(Available data):
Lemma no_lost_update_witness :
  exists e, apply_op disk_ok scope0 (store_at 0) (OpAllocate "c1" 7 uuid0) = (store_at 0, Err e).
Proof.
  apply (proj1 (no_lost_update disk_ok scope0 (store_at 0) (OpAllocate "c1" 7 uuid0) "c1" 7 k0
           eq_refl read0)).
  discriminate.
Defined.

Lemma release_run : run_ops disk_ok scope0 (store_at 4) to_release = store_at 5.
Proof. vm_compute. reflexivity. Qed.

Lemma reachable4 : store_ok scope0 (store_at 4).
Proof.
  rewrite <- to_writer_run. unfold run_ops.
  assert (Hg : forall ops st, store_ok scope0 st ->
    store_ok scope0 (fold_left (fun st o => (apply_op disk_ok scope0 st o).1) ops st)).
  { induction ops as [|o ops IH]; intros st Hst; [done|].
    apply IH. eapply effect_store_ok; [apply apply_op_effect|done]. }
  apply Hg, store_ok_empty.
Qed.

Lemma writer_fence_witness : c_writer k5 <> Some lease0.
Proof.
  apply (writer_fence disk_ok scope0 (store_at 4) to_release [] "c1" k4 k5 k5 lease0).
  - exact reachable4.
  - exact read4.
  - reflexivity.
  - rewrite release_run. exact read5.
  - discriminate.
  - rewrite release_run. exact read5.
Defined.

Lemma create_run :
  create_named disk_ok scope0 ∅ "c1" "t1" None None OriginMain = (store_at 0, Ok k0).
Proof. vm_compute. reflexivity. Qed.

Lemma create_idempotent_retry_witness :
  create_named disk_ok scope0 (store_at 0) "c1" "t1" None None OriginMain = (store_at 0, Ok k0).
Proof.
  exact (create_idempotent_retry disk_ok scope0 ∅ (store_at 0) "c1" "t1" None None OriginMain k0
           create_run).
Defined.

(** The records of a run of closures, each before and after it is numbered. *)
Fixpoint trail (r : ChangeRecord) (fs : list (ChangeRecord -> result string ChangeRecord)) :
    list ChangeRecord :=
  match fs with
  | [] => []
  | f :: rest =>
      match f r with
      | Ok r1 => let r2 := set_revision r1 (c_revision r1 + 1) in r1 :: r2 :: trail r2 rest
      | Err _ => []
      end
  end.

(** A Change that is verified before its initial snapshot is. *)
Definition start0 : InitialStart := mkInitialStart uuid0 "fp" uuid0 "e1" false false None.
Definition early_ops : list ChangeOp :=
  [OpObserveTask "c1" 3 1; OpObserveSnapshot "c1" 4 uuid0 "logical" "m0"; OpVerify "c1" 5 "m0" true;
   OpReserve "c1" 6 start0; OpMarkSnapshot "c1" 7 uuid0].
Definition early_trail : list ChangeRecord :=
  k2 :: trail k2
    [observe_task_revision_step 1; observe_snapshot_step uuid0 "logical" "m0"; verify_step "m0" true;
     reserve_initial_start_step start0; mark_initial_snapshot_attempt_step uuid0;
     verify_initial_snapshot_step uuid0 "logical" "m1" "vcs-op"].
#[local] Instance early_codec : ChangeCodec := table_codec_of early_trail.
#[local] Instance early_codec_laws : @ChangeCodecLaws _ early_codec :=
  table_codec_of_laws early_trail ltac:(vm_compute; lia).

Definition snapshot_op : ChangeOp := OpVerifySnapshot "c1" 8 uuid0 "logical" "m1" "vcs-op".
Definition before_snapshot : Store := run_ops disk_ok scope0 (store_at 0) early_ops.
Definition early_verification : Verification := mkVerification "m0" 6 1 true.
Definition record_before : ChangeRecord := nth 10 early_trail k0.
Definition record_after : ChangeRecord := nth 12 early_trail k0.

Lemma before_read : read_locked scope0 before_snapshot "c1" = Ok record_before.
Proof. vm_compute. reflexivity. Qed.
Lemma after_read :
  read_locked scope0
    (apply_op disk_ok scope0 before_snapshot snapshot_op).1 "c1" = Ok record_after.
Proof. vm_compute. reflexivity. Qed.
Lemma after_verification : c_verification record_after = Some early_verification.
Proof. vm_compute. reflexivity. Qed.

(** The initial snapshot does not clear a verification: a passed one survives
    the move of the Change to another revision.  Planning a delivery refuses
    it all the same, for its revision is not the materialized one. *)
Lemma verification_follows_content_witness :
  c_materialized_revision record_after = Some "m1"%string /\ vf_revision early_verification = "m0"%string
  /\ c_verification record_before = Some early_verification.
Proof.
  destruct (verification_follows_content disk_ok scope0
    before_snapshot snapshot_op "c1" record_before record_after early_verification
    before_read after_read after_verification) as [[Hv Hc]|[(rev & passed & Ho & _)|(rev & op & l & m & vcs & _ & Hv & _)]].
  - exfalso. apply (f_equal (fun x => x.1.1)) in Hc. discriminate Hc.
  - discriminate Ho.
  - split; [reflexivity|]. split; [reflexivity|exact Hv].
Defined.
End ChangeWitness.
--
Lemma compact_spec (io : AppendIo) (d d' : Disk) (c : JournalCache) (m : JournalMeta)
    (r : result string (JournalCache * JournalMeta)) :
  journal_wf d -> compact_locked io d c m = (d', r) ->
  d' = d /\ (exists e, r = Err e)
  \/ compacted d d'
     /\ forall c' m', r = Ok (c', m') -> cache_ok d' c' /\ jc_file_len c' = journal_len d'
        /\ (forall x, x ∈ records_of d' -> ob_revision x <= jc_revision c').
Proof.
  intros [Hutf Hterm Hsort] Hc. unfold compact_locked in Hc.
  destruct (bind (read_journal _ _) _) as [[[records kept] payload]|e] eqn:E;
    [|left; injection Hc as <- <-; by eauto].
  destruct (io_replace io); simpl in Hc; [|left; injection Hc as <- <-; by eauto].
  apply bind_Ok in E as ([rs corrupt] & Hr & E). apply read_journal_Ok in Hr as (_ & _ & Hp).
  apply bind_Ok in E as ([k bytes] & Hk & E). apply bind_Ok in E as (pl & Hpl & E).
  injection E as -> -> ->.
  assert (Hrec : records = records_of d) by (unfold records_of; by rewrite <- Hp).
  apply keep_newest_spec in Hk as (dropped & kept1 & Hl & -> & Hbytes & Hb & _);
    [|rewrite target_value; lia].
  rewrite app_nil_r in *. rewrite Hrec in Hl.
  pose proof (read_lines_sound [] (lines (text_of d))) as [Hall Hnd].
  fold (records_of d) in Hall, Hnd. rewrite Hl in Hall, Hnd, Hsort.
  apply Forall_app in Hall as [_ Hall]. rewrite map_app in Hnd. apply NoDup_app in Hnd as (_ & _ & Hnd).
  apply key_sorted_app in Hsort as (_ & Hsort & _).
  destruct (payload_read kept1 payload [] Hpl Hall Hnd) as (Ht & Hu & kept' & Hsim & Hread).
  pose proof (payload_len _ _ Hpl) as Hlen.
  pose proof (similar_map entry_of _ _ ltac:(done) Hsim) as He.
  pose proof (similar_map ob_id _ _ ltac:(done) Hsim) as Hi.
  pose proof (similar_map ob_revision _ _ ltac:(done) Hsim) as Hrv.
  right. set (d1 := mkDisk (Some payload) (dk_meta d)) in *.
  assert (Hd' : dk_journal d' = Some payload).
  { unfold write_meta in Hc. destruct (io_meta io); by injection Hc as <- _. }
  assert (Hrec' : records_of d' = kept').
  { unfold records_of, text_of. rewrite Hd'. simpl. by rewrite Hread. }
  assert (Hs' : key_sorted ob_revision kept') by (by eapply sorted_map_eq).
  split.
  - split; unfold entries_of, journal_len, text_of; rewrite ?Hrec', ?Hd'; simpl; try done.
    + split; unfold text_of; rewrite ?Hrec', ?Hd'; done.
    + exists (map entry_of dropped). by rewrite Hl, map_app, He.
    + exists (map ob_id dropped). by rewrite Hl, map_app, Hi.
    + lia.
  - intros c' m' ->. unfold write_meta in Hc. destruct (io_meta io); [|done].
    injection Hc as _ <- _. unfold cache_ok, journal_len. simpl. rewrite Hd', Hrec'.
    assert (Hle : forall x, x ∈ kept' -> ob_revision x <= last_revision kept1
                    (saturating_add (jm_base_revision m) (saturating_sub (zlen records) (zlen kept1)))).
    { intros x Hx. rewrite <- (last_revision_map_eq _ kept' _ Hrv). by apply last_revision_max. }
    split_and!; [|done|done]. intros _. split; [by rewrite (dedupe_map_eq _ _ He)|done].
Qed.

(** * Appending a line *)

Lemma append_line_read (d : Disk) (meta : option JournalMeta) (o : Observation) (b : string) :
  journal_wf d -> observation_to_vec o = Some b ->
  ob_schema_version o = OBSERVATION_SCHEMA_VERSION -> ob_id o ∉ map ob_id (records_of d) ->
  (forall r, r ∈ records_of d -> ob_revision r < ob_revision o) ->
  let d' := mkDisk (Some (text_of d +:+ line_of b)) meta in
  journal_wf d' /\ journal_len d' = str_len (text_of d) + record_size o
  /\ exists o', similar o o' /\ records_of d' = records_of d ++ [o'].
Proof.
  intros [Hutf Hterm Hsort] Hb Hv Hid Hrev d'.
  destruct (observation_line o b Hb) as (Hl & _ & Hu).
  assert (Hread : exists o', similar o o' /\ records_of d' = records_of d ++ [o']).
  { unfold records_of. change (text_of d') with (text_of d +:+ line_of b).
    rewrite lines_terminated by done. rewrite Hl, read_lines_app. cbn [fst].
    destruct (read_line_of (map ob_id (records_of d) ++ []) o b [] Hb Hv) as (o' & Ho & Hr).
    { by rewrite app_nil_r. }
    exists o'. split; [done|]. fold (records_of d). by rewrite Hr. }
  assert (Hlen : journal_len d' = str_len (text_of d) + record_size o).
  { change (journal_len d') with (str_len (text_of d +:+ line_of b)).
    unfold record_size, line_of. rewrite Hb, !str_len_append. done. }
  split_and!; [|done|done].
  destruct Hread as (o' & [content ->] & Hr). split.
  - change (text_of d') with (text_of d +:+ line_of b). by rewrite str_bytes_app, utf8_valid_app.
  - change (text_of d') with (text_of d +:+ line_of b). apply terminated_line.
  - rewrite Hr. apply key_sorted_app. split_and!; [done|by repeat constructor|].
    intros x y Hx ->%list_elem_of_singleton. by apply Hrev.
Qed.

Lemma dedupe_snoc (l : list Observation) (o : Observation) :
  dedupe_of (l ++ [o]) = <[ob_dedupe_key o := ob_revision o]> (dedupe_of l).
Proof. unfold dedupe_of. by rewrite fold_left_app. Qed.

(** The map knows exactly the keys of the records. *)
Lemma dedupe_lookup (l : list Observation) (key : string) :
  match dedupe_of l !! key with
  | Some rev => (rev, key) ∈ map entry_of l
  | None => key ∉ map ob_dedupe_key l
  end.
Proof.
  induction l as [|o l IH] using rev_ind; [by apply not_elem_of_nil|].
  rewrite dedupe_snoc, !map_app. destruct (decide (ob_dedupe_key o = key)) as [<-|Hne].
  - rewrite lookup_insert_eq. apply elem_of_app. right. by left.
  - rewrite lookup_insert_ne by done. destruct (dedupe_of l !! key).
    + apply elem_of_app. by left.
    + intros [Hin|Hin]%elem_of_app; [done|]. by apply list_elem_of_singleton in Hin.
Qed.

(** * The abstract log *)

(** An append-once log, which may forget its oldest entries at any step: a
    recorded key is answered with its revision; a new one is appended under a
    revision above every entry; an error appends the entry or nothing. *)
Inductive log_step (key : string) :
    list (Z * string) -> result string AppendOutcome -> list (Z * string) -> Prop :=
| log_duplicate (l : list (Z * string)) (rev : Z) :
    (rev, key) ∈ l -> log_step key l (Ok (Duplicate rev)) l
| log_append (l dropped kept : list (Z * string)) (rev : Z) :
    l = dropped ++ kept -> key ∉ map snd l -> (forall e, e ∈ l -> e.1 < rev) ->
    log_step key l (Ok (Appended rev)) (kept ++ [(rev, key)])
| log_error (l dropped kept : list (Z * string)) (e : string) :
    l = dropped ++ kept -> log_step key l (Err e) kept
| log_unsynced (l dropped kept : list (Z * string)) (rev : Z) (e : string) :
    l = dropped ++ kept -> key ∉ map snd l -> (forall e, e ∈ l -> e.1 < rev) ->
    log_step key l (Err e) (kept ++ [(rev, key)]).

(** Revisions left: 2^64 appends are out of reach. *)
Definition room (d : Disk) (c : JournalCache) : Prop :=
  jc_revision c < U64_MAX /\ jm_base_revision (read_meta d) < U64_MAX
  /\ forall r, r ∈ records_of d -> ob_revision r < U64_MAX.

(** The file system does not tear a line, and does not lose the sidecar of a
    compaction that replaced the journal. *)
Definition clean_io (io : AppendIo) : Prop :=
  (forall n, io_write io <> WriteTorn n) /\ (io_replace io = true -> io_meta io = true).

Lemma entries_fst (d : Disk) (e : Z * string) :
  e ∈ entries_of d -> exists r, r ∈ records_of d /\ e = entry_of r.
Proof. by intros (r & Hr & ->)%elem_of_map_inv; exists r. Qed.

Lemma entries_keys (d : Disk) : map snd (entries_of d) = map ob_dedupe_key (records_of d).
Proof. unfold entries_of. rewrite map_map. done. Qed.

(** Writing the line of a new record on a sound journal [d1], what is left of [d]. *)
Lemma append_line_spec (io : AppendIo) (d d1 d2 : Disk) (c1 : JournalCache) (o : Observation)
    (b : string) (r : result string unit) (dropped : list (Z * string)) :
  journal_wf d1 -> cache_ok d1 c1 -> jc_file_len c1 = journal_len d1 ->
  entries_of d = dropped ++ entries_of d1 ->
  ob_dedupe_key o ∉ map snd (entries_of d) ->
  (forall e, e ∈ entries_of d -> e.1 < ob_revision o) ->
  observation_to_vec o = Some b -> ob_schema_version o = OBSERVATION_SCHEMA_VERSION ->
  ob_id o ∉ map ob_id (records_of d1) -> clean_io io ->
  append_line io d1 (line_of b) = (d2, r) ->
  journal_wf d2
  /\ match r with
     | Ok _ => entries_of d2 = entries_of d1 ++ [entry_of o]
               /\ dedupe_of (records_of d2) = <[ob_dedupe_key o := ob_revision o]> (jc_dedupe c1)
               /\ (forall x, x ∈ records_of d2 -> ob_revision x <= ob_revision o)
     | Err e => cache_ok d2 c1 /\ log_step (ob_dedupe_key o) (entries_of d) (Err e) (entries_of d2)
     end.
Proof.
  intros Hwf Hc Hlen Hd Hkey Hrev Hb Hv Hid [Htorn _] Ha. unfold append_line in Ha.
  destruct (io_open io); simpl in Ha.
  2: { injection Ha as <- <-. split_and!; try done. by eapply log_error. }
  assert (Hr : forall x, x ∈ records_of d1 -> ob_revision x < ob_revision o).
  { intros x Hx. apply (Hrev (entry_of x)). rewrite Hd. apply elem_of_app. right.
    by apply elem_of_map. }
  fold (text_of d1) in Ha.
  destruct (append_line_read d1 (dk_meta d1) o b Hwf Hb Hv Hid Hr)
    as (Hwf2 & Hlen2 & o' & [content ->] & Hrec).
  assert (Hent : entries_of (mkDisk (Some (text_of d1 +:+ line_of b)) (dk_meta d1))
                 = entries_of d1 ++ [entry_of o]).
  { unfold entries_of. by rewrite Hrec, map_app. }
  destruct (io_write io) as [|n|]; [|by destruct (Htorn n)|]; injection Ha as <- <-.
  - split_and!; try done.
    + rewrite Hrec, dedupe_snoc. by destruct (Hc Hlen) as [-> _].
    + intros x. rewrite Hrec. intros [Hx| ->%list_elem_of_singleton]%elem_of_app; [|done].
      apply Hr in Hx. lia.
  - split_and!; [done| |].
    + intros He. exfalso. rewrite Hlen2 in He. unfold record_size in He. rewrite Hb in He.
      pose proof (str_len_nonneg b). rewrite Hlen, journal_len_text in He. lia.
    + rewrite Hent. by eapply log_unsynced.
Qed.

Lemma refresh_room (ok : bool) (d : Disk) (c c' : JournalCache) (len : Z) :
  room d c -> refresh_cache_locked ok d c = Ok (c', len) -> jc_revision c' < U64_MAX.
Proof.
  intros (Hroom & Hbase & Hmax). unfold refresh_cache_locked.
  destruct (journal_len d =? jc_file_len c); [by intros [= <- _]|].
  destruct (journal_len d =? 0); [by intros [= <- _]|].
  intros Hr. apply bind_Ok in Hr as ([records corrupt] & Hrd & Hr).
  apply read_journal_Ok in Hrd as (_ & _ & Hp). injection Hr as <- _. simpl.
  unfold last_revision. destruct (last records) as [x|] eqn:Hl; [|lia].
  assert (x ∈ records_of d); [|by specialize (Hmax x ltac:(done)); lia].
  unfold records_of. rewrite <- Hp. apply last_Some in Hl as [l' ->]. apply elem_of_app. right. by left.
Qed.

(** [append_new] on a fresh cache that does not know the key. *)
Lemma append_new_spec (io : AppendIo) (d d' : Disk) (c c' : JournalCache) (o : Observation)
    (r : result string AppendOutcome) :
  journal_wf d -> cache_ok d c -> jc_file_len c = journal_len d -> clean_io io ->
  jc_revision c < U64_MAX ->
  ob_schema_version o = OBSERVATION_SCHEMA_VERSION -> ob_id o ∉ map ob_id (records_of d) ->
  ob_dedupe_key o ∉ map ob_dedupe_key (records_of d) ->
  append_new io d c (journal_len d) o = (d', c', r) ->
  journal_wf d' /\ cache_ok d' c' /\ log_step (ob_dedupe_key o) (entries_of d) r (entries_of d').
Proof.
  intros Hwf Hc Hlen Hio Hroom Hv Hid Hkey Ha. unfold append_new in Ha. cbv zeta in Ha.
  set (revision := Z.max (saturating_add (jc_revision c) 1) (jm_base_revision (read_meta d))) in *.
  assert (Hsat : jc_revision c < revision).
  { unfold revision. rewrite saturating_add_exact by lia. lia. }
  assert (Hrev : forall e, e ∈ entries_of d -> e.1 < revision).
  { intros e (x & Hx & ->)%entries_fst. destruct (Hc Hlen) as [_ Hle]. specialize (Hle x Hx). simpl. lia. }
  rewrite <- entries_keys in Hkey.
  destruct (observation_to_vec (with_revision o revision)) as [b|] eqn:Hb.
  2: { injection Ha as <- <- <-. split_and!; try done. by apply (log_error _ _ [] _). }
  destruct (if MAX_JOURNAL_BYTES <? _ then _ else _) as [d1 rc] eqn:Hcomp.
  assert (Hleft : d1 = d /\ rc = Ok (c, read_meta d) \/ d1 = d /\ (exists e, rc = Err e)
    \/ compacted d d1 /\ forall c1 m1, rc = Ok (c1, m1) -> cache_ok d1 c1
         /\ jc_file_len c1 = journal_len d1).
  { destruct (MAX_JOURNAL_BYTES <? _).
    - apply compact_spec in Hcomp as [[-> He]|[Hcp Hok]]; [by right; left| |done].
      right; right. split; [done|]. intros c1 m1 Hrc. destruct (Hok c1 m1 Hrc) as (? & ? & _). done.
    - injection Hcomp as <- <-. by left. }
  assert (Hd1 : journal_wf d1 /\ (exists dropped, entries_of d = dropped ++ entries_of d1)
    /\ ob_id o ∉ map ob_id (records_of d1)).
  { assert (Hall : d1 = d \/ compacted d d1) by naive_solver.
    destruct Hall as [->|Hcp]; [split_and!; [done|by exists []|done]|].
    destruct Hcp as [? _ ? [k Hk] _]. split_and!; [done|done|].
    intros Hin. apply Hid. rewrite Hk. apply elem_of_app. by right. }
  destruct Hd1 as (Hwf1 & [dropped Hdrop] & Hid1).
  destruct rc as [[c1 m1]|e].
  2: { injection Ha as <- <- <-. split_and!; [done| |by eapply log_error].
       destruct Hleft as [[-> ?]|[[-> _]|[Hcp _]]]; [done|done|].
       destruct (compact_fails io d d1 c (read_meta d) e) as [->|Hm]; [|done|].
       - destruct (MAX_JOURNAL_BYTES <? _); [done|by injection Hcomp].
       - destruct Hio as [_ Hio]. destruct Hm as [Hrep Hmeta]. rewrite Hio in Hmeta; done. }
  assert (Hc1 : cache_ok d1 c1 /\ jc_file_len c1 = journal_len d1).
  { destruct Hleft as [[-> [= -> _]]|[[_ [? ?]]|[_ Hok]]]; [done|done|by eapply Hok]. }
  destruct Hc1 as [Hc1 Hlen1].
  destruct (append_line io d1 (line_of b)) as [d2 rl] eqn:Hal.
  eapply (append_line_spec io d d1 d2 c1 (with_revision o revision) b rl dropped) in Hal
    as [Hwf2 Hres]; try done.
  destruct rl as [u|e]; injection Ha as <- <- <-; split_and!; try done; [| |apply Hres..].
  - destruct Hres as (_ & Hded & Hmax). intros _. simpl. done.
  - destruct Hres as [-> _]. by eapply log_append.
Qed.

(The problem):
Using the data above, transcribe the lines that run from the line with "exists e, apply_op" to the line with "apply (writer_fence disk_ok", both ends kept, and output nothing else.

(Answer below):
  exists e, apply_op disk_ok scope0 (store_at 0) (OpAllocate "c1" 7 uuid0) = (store_at 0, Err e).
Proof.
  apply (proj1 (no_lost_update disk_ok scope0 (store_at 0) (OpAllocate "c1" 7 uuid0) "c1" 7 k0
           eq_refl read0)).
  discriminate.
Defined.

Lemma release_run : run_ops disk_ok scope0 (store_at 4) to_release = store_at 5.
Proof. vm_compute. reflexivity. Qed.

Lemma reachable4 : store_ok scope0 (store_at 4).
Proof.
  rewrite <- to_writer_run. unfold run_ops.
  assert (Hg : forall ops st, store_ok scope0 st ->
    store_ok scope0 (fold_left (fun st o => (apply_op disk_ok scope0 st o).1) ops st)).
  { induction ops as [|o ops IH]; intros st Hst; [done|].
    apply IH. eapply effect_store_ok; [apply apply_op_effect|done]. }
  apply Hg, store_ok_empty.
Qed.

Lemma writer_fence_witness : c_writer k5 <> Some lease0.
Proof.
  apply (writer_fence disk_ok scope0 (store_at 4) to_release [] "c1" k4 k5 k5 lease0).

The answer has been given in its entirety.